▶ _Recorded data_:
= Beginning of Section =

Lemma read_keeps l l' : helper_read l = Ok l' -> lp_bufs l' = lp_bufs l /\ lp_lookups l' = lp_lookups l.
Proof.
  unfold helper_read. destruct (lp_pipe l) as [|r p]; [by intros [= <-]|]. unfold submit. destruct (_ !! _) as [[q []]|]; [|done..].
  destruct (rq_type r), q as [n|a]; try done; [by intros [= <-]|]. destruct (_ <=? _); [by intros [= <-] | done].
Qed.

Lemma distinct_step ev l o l' : distinct l -> loop_step ev l = Ok (o, l') -> distinct l'.
Proof.
  intros D E. destruct ev as [k q f now|j expired now| |[[i now] host]]; cbn [loop_step] in E.
  - unfold loop_look in E. destruct (lookup_str _ _ _) as [[e s]|]; [|done]. cbn [rbind] in E. injection E as <- <-. destruct e as [h|]; [done|].
    destruct D as [Hn Hb]. split; cbn.
    + rewrite fmap_app. apply NoDup_app. split_and!; [done | | apply NoDup_singleton]. intros p Hp Hp'. apply list_elem_of_singleton in Hp' as ->.
      apply list_elem_of_fmap in Hp as (lk & Ek & Hk). rewrite Forall_forall in Hb. specialize (Hb lk Hk). cbn in Hb, Ek. lia.
    + rewrite length_app. cbn. apply Forall_app. split; [|apply Forall_singleton; cbn; lia]. eapply Forall_impl; [exact Hb|]. cbn. lia.
  - unfold loop_proceed in E. destruct (lp_lookups l !! j) as [lk|] eqn:Ej; [|by injection E as <- <-]. destruct (lk_stage lk).
    + unfold loop_queue in E. destruct (get_response_q _) as [[i s]|]; [|done]. injection E as <- <-. by apply distinct_stage.
    + injection E as <- <-. by apply distinct_stage.
    + unfold loop_receive in E. destruct (receive _ _ _) as [[r s]|]; [|done]. injection E as <- <-. destruct r; [by apply distinct_stage | done].
    + unfold loop_release in E. destruct (release_response_q _ _) as [[u s]|]; [|done]. injection E as <- <-. by apply distinct_stage.
    + unfold loop_keep in E. destruct (keep_reply _ _ _ _) as [[h s]|]; [|done]. injection E as <- <-. destruct D as [Hn Hb]. split; cbn.
      * rewrite (delete_Permutation _ _ _ Ej) in Hn. cbn in Hn. by apply NoDup_cons in Hn as [_ Hn].
      * unfold free_buf. rewrite length_alter. by apply Forall_delete.
  - destruct (helper_read l) as [l1|] eqn:Er; [|done]. injection E as <- <-. destruct (read_keeps l l1 Er) as [Hb Hl]. unfold distinct. by rewrite Hb, Hl.
  - destruct (ares_answer_refines i now host l o l' E) as ((_ & Hb & Hl) & _). unfold distinct. by rewrite Hb, Hl.
Qed.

= End of Section =

▶ _Work order_: Filter the records above, keeping each line that contains the word "Lemma".

▶ _Answer space_:
Lemma read_keeps l l' : helper_read l = Ok l' -> lp_bufs l' = lp_bufs l /\ lp_lookups l' = lp_lookups l.
Lemma distinct_step ev l o l' : distinct l -> loop_step ev l = Ok (o, l') -> distinct l'.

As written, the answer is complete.